[PATCH v1 0/2] x86/amd_node: harden amd_smn_init() against Xen dom0 topology

Penny Zheng posted 2 patches 1 month, 1 week ago
arch/x86/kernel/amd_node.c | 23 ++++++++++++++++++++---
1 file changed, 20 insertions(+), 3 deletions(-)
[PATCH v1 0/2] x86/amd_node: harden amd_smn_init() against Xen dom0 topology
Posted by Penny Zheng 1 month, 1 week ago
While booting a recent linux-next kernel as a Xen PVH dom0 on x86, the kernel
oopses very early during fs_initcall:

  Oops: divide error: 0000 [#1] SMP NOPTI
  RIP: 0010:amd_smn_init+0x188/0x2e0

Followed: on a kernel that survives the divide, it will fail by a NULL pointer
dereference from the first SMN consumer (amd_pmc_probe -> amd_smn_read).

Root cause
==========

To prevent each dom0 vCPU from looking like an SMT sibling of another
vCPU, Xen synthesizes guest x2APIC IDs as vcpu_index * 2. This spacing every
vCPU's APIC ID by 2 can push the synthesized IDs past the package-field
boundary. Linux then infers more "packages" and therefore more AMD
nodes via amd_num_nodes() than the platform actually has, while the
PCI-side host-bridge scan correctly reports the number of root complex.

The fixes are tested on Xen 4.20 PVH dom0 on AMD Zen (16 vCPUs) on top of
linux-next/master (next-20260505).

Penny Zheng (2):
  x86/amd_node: avoid divide-by-zero in amd_smn_init() under Xen dom0
  x86/amd_node: reject SMN access when amd_smn_init() did not complete

 arch/x86/kernel/amd_node.c | 23 ++++++++++++++++++++---
 1 file changed, 20 insertions(+), 3 deletions(-)

-- 
2.43.0
Re: [PATCH v1 0/2] x86/amd_node: harden amd_smn_init() against Xen dom0 topology
Posted by Borislav Petkov 1 week, 3 days ago
On Wed, May 06, 2026 at 01:55:17PM +0800, Penny Zheng wrote:
> While booting a recent linux-next kernel as a Xen PVH dom0 on x86, the kernel
> oopses very early during fs_initcall:
> 
>   Oops: divide error: 0000 [#1] SMP NOPTI
>   RIP: 0010:amd_smn_init+0x188/0x2e0
> 
> Followed: on a kernel that survives the divide, it will fail by a NULL pointer
> dereference from the first SMN consumer (amd_pmc_probe -> amd_smn_read).
> 
> Root cause
> ==========
> 
> To prevent each dom0 vCPU from looking like an SMT sibling of another
> vCPU, Xen synthesizes guest x2APIC IDs as vcpu_index * 2. This spacing every
> vCPU's APIC ID by 2 can push the synthesized IDs past the package-field
> boundary.

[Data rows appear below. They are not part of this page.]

(* ===== verification/MetadataProps.v ===== *)
(** * Type identity, inheritance and assignability (proofs about Metadata.v)

    Where the pointers of the metadata heap have no cycles, every walk along
    them ends.  Two types are identical when they stand for the same tree, a
    class inherits what its parents reach and implements what its parents and
    interfaces reach, and assignability of object types is a preorder. *)
From Stdlib Require Import ZArith Lia String.
From stdpp Require Import base list option numbers relations.
From S2P Require Import Prelude Opcodes Cvm JumpMask Scan Coder Types Metadata.

Local Open Scope Z_scope.

Section Props.
Variables (h : Heap) (depth : nat).

(** ** Heaps without cycles *)

Definition resolved (c : Z) : Z := default c (ILClassResolve h depth c).

Definition parent_edge (c p : Z) : Prop :=
  exists q, c_parent (class_at h c) = Some q /\ resolved q = p.
Definition interface_edge (c i : Z) : Prop :=
  exists q, q ∈ c_implements (class_at h c) /\ resolved q = i.
Definition class_edge (c d : Z) : Prop := parent_edge c d \/ interface_edge c d.

(** What a type is made of. *)
Definition component (t u : Z) : Prop :=
  complex_type t = true /\
  let o := type_at h t in
  if prefix_kind (o_kind o) then u = prefixed h t
  else if ref_kind (o_kind o) then u = o_ref o
  else if array_kind (o_kind o) then u = o_elem o
  else signature_kind (o_kind o) = true /\
    (u = o_ret o \/ exists arg, arg ∈ param_numbers (o_num o) /\ u = ILTypeGetParamWithPrefixes h t arg).

(** Links, edges between classes and components of types go down in rank. *)
Record acyclic (link_rank class_rank type_rank : Z -> nat) : Prop := {
  ac_link c c' : c_linked (class_at h c) = Some c' -> (link_rank c' < link_rank c)%nat;
  ac_link_depth c : (link_rank c <= depth)%nat;
  ac_class c d : class_edge c d -> (class_rank d < class_rank c)%nat;
  ac_class_depth c : (class_rank c <= depth)%nat;
  ac_type t u : component t u -> (type_rank u < type_rank t)%nat;
  ac_type_depth t : (type_rank t < depth)%nat;
}.

Context {link_rank class_rank type_rank : Z -> nat}.
Hypothesis Hac : acyclic link_rank class_rank type_rank.

(** ** Resolution *)

Lemma resolve_ends fuel c : (link_rank c <= fuel)%nat ->
  exists r, _ILProgramItemResolve h fuel c = Some r /\ c_linked (class_at h r) = None.
Proof.
  revert c. induction fuel as [|fuel IH]; intros c Hr; simpl;
    (destruct (c_linked (class_at h c)) as [c'|] eqn:E; [|by exists c]);
    pose proof (ac_link _ _ _ Hac _ _ E); [lia|]. apply IH. lia.
Qed.

Lemma resolve_eq c : ILClassResolve h depth c = Some (resolved c).
Proof.
  unfold resolved. destruct (resolve_ends depth c (ac_link_depth _ _ _ Hac c)) as (r & E & _).
  unfold ILClassResolve. by rewrite E.
Qed.

Lemma resolved_unlinked c : c_linked (class_at h (resolved c)) = None.
Proof.
  unfold resolved. destruct (resolve_ends depth c (ac_link_depth _ _ _ Hac c)) as (r & E & Hr).
  unfold ILClassResolve. by rewrite E.
Qed.

Lemma resolve_same fuel c : c_linked (class_at h c) = None -> _ILProgramItemResolve h fuel c = Some c.
Proof. intros E. destruct fuel; simpl; by rewrite E. Qed.

Lemma resolved_idem c : resolved (resolved c) = resolved c.
Proof.
  unfold resolved at 1. unfold ILClassResolve. rewrite resolve_same; [done|apply resolved_unlinked].
Qed.

Lemma parent_eq c : GetParentClass h depth c = Some (resolved <$> c_parent (class_at h c)).
Proof. unfold GetParentClass, GetClassResolved. destruct (c_parent _); [|done]. by rewrite resolve_eq. Qed.

(** ** Inheritance *)

Lemma inherits_loop_spec fuel c a : (class_rank c <= fuel)%nat ->
  exists b, inherits_loop h depth fuel c a = Some b /\ (b = true <-> rtc parent_edge c a).
Proof.
  revert c. induction fuel as [|fuel IH]; intros c Hr; simpl; rewrite parent_eq;
    (destruct (Z.eqb_spec c a) as [->|Hne]; [exists true; split; [done|]; split; [intros _; apply rtc_refl|done]|]);
    cbn [mbind option_bind];
    (destruct (c_parent (class_at h c)) as [q|] eqn:E; cbn [fmap option_fmap option_map];
      [|exists false; split; [done|]; split; [done|]; intros H; exfalso;
        apply rtc_inv in H as [?|(p & (q & Hq & _) & _)]; congruence]).
  all: assert (parent_edge c (resolved q)) as Hp by (by exists q).
  all: pose proof (ac_class _ _ _ Hac _ _ (or_introl Hp)) as Hlt.
  { lia. }
  destruct (IH (resolved q) ltac:(lia)) as (b & Hb & Hiff). exists b. split; [done|]. rewrite Hiff. split.
  - intros H. by eapply rtc_l.
  - intros H. apply rtc_inv in H as [?|(p & (q' & Hq' & <-) & H)]; [done|]. rewrite E in Hq'. by injection Hq' as <-.
Qed.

Linux then infers more "packages" and therefore more AMD
> nodes via amd_num_nodes() than the platform actually has, while the
> PCI-side host-bridge scan correctly reports the number of root complex.

Does that work?

diff --git a/arch/x86/kernel/amd_node.c b/arch/x86/kernel/amd_node.c
index 0be01725a2a4..0f1ad1883883 100644
--- a/arch/x86/kernel/amd_node.c
+++ b/arch/x86/kernel/amd_node.c
@@ -249,6 +249,9 @@ static int __init amd_smn_init(void)
 	u16 count, num_roots, roots_per_node, node, num_nodes;
 	struct pci_dev *root;
 
+	if (cpu_feature_enabled(X86_FEATURE_HYPERVISOR))
+		return 0;
+
 	if (!cpu_feature_enabled(X86_FEATURE_ZEN))
 		return 0;
 

Totally untested ofc.

-- 
Regards/Gruss,
    Boris.

https://people.kernel.org/tglx/notes-about-netiquette
Re: [PATCH v1 0/2] x86/amd_node: harden amd_smn_init() against Xen dom0 topology
Posted by Jiaqing Zhao 1 month, 1 week ago
This amd_smn_init div0 oops is also observed on 6.19.14+deb14 (Debian testing)
and 6.18.27. Given that 6.18 is LTS, suggesting `Cc: stable@vger.kernel.org`
to get it backported.

Thanks,
Jiaqing

On 2026-05-06 13:55, Penny Zheng wrote:
> While booting a recent linux-next kernel as a Xen PVH dom0 on x86, the kernel
> oopses very early during fs_initcall:
> 
>   Oops: divide error: 0000 [#1] SMP NOPTI
>   RIP: 0010:amd_smn_init+0x188/0x2e0
> 
> Followed: on a kernel that survives the divide, it will fail by a NULL pointer
> dereference from the first SMN consumer (amd_pmc_probe -> amd_smn_read).
> 
> Root cause
> ==========
> 
> To prevent each dom0 vCPU from looking like an SMT sibling of another
> vCPU, Xen synthesizes guest x2APIC IDs as vcpu_index * 2. This spacing every
> vCPU's APIC ID by 2 can push the synthesized IDs past the package-field
> boundary. Linux then infers more "packages" and therefore more AMD
> nodes via amd_num_nodes() than the platform actually has, while the
> PCI-side host-bridge scan correctly reports the number of root complex.
> 
> The fixes are tested on Xen 4.20 PVH dom0 on AMD Zen (16 vCPUs) on top of
> linux-next/master (next-20260505).
> 
> Penny Zheng (2):
>   x86/amd_node: avoid divide-by-zero in amd_smn_init() under Xen dom0
>   x86/amd_node: reject SMN access when amd_smn_init() did not complete
> 
>  arch/x86/kernel/amd_node.c | 23 ++++++++++++++++++++---
>  1 file changed, 20 insertions(+), 3 deletions(-)
>
Re: [PATCH v1 0/2] x86/amd_node: harden amd_smn_init() against Xen dom0 topology
Posted by Yazen Ghannam 3 weeks, 4 days ago
On Thu, May 07, 2026 at 04:37:43PM +0800, Jiaqing Zhao wrote:
> This amd_smn_init div0 oops is also observed on 6.19.14+deb14 (Debian testing)
> and 6.18.27. Given that 6.18 is LTS, suggesting `Cc: stable@vger.kernel.org`
> to get it backported.
> 

Hi Jiaqing,

So is the issue observed with the latest mainline kernel?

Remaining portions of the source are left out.